[Opening PROVIDED DATA section]
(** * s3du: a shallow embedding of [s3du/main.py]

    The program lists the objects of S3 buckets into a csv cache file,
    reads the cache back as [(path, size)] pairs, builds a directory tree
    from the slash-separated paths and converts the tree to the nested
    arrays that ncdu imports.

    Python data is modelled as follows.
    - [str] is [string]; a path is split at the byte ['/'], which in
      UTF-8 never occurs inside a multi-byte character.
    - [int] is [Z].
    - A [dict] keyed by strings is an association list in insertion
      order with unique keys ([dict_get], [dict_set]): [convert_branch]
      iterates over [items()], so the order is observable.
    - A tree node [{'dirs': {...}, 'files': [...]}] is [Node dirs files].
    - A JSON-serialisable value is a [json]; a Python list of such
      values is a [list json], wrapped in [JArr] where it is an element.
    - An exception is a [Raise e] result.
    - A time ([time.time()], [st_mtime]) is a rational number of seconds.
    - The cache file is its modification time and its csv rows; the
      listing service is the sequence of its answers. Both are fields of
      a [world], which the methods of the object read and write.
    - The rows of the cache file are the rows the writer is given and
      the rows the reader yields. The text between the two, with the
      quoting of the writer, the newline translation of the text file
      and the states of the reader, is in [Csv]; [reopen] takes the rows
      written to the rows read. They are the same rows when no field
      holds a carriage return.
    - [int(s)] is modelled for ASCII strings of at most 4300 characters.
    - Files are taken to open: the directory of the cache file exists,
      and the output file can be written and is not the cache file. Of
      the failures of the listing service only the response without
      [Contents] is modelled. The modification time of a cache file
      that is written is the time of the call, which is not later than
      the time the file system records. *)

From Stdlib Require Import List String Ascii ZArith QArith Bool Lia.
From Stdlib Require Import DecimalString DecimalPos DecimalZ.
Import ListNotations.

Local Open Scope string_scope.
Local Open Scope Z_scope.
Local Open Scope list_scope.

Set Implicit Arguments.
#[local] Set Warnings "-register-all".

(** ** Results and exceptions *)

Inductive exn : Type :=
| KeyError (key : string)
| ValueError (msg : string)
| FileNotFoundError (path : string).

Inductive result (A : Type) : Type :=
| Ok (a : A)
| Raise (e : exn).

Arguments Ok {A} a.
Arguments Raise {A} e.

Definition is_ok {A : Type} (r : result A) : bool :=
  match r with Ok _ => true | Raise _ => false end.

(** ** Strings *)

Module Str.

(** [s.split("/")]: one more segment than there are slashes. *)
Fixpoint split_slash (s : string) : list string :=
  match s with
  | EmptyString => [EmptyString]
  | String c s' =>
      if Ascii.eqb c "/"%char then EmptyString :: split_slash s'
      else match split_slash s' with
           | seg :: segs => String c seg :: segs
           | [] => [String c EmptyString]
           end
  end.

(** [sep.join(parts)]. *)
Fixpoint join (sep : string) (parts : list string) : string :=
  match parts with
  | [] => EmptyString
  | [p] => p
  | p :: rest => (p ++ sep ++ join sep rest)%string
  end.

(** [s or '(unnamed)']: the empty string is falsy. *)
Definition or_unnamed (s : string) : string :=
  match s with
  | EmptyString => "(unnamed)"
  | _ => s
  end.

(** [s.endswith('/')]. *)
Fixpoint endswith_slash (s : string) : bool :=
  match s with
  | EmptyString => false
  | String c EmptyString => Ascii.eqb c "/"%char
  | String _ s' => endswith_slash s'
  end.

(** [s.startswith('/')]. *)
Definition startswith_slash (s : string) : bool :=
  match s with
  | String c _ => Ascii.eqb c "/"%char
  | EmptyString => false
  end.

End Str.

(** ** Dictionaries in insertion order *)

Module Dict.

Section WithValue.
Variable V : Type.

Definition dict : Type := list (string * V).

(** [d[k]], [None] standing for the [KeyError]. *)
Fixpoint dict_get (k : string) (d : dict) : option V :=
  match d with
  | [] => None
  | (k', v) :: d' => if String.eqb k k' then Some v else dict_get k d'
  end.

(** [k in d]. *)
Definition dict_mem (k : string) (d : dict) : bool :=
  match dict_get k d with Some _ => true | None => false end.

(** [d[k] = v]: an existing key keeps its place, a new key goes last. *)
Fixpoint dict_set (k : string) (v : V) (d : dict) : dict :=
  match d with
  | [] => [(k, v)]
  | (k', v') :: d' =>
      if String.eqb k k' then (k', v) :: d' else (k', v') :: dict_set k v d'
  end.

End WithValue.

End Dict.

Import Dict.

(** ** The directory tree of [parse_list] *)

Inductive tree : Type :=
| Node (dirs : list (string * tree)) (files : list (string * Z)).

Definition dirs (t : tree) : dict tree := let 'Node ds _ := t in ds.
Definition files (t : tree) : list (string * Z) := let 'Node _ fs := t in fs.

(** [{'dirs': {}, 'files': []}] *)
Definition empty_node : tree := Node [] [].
[Closing PROVIDED DATA section]
[Opening PROVIDED DATA section]
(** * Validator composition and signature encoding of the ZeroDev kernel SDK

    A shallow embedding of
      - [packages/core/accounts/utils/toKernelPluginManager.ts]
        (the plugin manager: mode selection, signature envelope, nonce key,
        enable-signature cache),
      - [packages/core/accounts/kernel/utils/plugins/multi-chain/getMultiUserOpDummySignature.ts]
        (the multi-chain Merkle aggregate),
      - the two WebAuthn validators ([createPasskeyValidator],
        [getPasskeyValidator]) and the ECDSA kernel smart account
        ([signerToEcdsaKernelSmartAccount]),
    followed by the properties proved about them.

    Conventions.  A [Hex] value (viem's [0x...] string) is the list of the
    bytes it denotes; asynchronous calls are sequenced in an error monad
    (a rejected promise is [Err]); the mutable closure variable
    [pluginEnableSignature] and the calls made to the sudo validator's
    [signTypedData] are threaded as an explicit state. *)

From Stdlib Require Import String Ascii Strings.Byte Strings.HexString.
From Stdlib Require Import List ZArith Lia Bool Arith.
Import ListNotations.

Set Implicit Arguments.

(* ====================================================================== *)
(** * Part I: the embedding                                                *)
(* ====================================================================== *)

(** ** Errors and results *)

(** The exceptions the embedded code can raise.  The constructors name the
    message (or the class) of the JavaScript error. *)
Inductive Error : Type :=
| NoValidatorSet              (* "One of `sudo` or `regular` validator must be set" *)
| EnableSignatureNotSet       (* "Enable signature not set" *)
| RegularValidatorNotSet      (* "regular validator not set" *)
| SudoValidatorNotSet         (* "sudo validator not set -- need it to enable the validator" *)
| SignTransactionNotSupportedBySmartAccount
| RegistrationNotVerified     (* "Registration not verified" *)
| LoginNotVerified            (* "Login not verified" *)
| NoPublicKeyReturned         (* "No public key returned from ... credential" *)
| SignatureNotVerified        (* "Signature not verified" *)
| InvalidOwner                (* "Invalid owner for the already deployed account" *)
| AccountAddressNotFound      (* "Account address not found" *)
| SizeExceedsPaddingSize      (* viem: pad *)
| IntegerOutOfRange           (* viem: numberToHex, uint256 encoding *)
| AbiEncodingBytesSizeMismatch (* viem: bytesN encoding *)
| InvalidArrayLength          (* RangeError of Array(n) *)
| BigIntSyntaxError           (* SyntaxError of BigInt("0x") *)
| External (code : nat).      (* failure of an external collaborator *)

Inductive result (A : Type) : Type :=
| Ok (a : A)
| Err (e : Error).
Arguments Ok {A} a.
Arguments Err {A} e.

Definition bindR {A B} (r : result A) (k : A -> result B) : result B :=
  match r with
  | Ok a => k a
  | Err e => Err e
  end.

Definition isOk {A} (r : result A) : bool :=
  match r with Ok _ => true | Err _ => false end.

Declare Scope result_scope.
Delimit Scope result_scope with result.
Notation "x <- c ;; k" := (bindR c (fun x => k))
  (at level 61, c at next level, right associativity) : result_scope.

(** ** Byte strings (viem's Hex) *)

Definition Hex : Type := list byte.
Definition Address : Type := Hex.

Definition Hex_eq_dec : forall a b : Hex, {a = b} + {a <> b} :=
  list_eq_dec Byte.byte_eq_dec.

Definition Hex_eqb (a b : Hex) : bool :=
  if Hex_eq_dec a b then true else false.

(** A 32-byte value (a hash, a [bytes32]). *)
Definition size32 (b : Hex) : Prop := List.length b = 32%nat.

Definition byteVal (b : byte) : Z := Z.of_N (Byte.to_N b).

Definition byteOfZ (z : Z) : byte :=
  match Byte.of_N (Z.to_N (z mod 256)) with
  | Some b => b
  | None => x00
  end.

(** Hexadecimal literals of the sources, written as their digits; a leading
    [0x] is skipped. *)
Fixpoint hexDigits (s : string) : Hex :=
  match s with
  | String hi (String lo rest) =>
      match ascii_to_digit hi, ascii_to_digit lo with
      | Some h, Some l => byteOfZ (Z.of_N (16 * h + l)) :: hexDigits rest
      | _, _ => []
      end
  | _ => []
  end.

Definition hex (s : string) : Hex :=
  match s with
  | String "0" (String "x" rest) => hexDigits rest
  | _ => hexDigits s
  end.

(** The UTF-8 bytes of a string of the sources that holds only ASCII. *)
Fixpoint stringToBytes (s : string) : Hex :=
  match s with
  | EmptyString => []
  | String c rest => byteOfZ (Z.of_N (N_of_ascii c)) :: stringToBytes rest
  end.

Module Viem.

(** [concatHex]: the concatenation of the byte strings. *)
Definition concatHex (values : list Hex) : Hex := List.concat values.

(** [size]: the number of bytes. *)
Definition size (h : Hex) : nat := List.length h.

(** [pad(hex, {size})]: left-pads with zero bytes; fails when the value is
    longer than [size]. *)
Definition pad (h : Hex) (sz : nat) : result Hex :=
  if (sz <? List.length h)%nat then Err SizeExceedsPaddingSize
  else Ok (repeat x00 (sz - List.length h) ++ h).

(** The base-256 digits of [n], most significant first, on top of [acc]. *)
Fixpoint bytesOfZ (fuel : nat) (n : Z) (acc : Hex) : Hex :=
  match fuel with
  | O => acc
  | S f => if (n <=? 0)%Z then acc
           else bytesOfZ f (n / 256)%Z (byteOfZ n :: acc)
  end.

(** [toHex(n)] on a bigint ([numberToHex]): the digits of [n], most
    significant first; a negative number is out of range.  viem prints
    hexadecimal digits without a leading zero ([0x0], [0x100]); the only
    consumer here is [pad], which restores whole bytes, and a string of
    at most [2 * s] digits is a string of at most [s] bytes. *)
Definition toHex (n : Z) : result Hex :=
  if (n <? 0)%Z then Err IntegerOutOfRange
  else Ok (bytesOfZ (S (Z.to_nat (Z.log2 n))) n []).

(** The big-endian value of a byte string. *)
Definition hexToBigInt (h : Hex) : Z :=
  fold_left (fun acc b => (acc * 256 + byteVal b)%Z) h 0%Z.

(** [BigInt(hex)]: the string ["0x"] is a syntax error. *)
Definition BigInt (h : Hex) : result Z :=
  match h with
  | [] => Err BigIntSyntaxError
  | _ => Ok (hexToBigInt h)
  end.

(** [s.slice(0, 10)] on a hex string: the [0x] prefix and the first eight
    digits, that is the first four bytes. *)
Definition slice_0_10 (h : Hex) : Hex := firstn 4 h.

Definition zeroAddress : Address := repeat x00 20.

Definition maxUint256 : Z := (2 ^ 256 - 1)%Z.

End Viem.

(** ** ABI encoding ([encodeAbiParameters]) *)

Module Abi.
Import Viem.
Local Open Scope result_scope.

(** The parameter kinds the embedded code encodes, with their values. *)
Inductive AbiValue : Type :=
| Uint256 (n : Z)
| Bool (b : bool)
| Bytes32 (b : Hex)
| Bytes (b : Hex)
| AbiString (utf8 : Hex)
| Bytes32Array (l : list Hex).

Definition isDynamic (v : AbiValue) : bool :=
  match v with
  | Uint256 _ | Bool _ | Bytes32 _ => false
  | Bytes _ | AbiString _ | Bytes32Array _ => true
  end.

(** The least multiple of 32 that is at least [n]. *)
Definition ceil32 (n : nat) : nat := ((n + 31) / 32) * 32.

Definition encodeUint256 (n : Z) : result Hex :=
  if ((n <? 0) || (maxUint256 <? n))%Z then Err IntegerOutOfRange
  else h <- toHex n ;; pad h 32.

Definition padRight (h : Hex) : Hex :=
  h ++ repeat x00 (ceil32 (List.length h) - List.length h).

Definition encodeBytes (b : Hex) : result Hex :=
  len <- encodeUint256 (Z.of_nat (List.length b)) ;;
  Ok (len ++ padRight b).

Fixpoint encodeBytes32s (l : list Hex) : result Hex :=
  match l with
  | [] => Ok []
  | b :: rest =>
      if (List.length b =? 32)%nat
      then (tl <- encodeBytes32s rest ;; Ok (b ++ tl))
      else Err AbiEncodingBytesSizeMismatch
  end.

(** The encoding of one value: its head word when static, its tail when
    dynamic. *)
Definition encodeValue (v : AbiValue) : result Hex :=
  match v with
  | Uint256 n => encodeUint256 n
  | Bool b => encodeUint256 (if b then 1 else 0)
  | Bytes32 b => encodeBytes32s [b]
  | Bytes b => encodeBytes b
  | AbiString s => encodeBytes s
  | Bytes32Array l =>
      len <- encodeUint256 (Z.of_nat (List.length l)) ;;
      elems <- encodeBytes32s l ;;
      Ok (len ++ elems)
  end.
[Closing PROVIDED DATA section]
[Opening PROVIDED DATA section]
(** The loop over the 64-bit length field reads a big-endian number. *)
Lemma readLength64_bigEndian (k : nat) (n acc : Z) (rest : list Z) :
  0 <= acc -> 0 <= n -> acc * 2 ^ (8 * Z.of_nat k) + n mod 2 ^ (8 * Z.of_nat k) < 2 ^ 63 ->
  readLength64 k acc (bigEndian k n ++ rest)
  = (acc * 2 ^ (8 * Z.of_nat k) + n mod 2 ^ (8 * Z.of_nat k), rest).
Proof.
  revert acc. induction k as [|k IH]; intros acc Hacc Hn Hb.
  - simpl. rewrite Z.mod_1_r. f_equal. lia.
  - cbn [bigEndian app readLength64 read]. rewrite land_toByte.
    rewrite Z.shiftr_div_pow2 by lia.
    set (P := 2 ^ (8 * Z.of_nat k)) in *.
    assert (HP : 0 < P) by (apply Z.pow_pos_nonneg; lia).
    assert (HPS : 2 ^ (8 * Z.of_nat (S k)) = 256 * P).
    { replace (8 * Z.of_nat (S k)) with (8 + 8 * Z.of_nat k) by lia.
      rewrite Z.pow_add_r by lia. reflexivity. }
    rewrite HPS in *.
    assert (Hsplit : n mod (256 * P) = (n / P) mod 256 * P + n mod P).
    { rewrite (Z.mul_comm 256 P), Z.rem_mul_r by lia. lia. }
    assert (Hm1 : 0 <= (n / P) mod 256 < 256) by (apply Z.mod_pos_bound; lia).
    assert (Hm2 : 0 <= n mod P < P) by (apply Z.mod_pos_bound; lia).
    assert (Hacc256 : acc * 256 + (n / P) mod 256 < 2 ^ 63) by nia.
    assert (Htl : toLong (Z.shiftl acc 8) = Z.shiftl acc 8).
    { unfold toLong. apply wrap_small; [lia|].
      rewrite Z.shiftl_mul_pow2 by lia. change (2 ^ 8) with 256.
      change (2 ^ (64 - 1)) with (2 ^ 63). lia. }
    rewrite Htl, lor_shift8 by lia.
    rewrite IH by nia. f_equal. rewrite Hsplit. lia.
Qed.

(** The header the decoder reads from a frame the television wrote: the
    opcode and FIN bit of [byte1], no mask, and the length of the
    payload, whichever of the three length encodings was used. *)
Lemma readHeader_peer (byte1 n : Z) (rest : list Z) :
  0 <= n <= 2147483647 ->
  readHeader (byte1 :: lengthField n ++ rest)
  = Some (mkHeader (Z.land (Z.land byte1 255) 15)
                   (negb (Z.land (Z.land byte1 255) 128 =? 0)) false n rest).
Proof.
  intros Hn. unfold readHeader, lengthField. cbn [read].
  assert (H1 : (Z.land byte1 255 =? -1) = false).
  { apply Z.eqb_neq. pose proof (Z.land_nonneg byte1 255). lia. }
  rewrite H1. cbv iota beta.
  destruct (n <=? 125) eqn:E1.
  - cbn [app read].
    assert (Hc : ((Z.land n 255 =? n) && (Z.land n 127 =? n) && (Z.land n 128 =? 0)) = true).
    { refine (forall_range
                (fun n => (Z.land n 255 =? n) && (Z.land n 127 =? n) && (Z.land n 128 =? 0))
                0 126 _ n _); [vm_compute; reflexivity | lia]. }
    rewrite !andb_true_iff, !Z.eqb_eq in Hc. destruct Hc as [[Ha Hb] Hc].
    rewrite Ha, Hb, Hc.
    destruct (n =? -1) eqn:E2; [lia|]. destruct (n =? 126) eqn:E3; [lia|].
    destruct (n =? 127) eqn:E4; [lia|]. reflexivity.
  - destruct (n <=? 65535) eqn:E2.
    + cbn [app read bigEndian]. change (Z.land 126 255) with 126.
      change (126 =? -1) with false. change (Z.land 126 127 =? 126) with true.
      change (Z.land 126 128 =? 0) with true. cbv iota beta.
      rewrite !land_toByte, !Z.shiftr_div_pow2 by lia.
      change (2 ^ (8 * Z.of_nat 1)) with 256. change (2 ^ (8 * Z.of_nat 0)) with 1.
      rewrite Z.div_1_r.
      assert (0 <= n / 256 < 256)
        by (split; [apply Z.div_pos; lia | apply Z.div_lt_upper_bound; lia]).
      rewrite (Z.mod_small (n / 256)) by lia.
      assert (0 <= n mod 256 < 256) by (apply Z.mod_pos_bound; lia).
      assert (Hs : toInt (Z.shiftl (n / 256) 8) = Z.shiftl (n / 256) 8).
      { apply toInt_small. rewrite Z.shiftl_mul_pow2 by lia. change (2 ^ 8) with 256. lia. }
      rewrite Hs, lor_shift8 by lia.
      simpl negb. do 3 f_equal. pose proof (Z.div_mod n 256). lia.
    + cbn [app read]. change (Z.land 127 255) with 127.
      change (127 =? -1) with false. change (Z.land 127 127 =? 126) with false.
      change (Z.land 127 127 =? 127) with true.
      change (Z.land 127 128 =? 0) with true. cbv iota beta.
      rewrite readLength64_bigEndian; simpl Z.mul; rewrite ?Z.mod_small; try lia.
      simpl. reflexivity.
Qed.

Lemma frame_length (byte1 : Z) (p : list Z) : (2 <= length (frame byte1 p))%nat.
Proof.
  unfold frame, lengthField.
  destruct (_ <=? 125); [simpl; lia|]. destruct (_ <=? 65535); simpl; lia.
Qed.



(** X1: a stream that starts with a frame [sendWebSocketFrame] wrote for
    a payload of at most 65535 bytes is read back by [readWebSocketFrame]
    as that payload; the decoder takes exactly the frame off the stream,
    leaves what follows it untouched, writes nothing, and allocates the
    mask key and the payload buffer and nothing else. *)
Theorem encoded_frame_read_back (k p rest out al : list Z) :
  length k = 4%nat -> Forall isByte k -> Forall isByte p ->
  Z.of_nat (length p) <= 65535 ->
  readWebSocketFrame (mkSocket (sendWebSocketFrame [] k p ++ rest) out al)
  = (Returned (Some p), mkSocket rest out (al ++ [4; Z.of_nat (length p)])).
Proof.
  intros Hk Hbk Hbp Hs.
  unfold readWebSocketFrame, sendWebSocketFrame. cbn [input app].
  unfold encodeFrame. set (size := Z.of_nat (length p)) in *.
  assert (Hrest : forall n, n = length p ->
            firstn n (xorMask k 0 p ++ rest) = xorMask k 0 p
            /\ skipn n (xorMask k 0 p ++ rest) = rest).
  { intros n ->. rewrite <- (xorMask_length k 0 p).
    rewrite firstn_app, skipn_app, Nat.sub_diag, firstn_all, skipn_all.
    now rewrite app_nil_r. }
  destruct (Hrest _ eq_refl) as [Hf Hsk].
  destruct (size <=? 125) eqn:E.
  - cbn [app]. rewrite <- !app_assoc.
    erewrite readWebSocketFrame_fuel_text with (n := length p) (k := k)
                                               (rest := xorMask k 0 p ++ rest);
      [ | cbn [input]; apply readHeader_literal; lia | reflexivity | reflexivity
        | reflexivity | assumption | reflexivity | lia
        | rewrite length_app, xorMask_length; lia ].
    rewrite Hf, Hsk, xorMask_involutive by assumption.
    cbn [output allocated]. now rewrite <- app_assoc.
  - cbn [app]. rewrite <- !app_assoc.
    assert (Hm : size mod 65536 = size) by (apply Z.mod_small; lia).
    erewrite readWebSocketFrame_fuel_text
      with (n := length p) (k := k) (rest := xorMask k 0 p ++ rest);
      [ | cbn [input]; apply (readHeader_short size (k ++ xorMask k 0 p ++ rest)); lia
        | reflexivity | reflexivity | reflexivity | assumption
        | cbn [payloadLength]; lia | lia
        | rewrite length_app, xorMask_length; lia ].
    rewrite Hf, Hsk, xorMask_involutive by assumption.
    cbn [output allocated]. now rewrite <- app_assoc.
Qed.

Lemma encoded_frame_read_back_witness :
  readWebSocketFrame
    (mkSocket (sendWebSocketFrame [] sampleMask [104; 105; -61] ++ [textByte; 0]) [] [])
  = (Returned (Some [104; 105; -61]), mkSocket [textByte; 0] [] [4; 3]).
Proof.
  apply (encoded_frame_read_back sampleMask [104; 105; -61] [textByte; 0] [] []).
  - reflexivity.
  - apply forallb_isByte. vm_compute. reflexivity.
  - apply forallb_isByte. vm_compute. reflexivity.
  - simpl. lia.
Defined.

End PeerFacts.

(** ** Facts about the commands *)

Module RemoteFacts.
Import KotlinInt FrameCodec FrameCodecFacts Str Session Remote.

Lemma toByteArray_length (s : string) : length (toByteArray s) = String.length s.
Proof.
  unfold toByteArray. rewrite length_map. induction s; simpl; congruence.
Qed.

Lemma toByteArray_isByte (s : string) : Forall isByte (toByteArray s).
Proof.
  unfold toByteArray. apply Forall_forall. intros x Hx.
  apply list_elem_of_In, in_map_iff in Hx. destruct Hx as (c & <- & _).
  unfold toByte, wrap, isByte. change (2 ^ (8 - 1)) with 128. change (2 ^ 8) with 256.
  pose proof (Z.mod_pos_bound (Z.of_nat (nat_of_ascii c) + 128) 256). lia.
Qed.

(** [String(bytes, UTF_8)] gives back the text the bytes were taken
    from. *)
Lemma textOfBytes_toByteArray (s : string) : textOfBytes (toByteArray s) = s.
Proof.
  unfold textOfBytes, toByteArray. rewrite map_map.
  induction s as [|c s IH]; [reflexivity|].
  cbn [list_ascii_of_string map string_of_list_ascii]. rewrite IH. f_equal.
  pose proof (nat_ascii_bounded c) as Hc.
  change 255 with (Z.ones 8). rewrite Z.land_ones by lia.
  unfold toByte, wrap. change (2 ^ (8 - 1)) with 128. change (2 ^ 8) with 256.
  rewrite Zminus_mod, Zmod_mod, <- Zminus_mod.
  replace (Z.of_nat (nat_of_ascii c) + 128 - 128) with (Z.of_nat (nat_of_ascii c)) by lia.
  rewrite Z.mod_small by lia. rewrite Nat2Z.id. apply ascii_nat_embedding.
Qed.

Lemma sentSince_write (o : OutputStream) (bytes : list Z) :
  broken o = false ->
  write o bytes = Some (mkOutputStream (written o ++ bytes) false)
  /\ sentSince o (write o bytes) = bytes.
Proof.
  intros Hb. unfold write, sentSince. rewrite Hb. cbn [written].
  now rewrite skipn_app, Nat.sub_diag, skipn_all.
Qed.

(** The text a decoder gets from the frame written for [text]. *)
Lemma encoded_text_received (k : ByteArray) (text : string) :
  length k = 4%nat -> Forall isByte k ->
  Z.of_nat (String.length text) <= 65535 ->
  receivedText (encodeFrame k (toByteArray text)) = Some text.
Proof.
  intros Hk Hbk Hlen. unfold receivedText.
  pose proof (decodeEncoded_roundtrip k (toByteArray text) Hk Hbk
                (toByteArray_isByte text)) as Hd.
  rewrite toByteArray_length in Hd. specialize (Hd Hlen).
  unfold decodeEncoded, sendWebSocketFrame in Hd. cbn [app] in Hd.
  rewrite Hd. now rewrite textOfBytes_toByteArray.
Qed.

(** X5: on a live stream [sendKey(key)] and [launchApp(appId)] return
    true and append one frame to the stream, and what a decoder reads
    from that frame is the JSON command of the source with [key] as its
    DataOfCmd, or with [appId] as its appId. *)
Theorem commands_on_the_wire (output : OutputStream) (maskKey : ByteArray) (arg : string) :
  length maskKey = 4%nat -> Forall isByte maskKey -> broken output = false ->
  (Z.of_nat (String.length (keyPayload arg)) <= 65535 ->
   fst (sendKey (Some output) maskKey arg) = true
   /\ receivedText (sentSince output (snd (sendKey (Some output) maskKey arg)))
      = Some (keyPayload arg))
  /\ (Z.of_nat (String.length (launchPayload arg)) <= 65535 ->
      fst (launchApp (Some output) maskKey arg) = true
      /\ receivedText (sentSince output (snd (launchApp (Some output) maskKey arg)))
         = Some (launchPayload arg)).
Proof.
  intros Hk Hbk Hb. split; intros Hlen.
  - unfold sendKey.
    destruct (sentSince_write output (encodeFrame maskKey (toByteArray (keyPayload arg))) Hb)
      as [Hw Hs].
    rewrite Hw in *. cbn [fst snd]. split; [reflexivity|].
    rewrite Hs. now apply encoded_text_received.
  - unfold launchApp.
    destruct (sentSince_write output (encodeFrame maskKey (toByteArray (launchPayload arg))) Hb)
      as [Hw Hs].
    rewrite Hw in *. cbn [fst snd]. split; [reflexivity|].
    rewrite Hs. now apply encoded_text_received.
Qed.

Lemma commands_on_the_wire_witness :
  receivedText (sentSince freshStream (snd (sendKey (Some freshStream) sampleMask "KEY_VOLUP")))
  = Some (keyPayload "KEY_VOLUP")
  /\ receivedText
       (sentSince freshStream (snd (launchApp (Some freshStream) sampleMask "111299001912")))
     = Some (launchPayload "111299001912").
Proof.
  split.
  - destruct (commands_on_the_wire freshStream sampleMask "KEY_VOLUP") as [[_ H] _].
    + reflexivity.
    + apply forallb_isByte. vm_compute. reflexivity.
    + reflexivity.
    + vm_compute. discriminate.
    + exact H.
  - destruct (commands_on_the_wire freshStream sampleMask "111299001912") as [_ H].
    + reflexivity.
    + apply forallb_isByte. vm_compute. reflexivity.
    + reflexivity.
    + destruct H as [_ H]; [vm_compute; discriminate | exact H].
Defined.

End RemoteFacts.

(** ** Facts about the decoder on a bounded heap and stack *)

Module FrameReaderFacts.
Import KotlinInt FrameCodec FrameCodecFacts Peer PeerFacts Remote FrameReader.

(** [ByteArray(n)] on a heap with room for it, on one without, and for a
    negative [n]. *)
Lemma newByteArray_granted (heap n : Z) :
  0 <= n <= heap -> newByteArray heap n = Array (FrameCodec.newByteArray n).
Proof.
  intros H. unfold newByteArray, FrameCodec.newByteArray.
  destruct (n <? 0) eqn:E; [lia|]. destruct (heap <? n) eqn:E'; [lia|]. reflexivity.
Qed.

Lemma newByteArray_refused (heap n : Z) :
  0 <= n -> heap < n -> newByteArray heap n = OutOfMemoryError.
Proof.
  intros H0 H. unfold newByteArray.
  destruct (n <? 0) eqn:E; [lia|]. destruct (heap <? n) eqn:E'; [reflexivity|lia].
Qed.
[Closing PROVIDED DATA section]
# [HOW TO COMPLETE THIS TASK]
Only the lines above from the one with "(** * s3du: a" through the one with "quoting of the" should be duplicated, character for character.

# [FINISHED EXERCISE]
(** * s3du: a shallow embedding of [s3du/main.py]

    The program lists the objects of S3 buckets into a csv cache file,
    reads the cache back as [(path, size)] pairs, builds a directory tree
    from the slash-separated paths and converts the tree to the nested
    arrays that ncdu imports.

    Python data is modelled as follows.
    - [str] is [string]; a path is split at the byte ['/'], which in
      UTF-8 never occurs inside a multi-byte character.
    - [int] is [Z].
    - A [dict] keyed by strings is an association list in insertion
      order with unique keys ([dict_get], [dict_set]): [convert_branch]
      iterates over [items()], so the order is observable.
    - A tree node [{'dirs': {...}, 'files': [...]}] is [Node dirs files].
    - A JSON-serialisable value is a [json]; a Python list of such
      values is a [list json], wrapped in [JArr] where it is an element.
    - An exception is a [Raise e] result.
    - A time ([time.time()], [st_mtime]) is a rational number of seconds.
    - The cache file is its modification time and its csv rows; the
      listing service is the sequence of its answers. Both are fields of
      a [world], which the methods of the object read and write.
    - The rows of the cache file are the rows the writer is given and
      the rows the reader yields. The text between the two, with the
      quoting of the writer, the newline translation of the text file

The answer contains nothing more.